EXERCISE MATERIALS =>
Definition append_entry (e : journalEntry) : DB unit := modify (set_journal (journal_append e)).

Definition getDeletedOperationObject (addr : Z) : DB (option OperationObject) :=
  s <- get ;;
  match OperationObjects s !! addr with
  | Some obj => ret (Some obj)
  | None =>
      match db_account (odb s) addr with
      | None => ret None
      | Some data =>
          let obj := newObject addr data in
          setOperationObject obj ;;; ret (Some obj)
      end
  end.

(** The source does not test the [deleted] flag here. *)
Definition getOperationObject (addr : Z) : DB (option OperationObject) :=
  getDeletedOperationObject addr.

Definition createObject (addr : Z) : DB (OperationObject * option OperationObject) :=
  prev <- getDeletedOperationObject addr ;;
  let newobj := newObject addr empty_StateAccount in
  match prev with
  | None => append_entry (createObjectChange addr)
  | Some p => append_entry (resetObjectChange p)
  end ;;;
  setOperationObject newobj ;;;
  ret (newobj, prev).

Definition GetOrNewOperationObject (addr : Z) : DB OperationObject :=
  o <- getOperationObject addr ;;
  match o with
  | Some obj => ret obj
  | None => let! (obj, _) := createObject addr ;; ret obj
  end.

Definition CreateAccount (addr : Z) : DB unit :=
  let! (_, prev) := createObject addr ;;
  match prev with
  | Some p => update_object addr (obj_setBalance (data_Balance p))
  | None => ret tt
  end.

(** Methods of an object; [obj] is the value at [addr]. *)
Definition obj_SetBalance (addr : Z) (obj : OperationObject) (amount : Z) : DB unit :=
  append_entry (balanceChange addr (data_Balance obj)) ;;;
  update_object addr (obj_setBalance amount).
...
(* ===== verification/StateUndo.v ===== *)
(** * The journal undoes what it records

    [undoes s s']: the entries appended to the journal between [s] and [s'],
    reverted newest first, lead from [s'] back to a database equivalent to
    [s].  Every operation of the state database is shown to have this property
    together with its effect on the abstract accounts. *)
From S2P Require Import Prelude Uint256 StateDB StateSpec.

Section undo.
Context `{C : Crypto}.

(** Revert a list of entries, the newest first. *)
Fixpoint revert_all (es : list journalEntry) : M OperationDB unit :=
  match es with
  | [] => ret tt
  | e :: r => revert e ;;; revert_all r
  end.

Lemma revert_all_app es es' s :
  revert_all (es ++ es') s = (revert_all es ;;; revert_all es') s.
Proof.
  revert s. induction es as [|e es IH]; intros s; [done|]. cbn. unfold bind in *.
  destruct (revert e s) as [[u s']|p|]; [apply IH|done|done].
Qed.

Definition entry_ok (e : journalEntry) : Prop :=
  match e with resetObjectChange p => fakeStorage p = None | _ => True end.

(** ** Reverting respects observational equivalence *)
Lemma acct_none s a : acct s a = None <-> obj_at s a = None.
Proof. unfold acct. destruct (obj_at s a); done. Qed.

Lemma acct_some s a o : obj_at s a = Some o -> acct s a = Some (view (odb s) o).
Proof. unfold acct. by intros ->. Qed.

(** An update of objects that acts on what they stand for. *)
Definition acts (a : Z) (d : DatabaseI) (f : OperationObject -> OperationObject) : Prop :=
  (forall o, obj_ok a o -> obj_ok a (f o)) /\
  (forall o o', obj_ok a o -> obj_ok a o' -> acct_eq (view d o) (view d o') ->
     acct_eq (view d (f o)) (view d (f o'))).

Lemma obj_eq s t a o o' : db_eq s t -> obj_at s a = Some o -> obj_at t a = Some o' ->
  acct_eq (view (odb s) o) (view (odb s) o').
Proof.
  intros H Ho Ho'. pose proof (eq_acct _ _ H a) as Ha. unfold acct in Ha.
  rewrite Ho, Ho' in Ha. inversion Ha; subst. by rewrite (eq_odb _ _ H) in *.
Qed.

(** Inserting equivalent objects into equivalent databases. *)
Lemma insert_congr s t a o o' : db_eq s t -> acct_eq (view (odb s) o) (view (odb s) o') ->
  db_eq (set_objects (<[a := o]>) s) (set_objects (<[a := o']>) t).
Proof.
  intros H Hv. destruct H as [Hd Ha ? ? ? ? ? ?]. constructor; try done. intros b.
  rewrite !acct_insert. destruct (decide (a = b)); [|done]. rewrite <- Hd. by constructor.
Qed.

YOUR TASK => Which lines above hold the string "forall"? Please copy all of them.

OUTPUT FOR THIS TASK =>
  (forall o, obj_ok a o -> obj_ok a (f o)) /\
  (forall o o', obj_ok a o -> obj_ok a o' -> acct_eq (view d o) (view d o') ->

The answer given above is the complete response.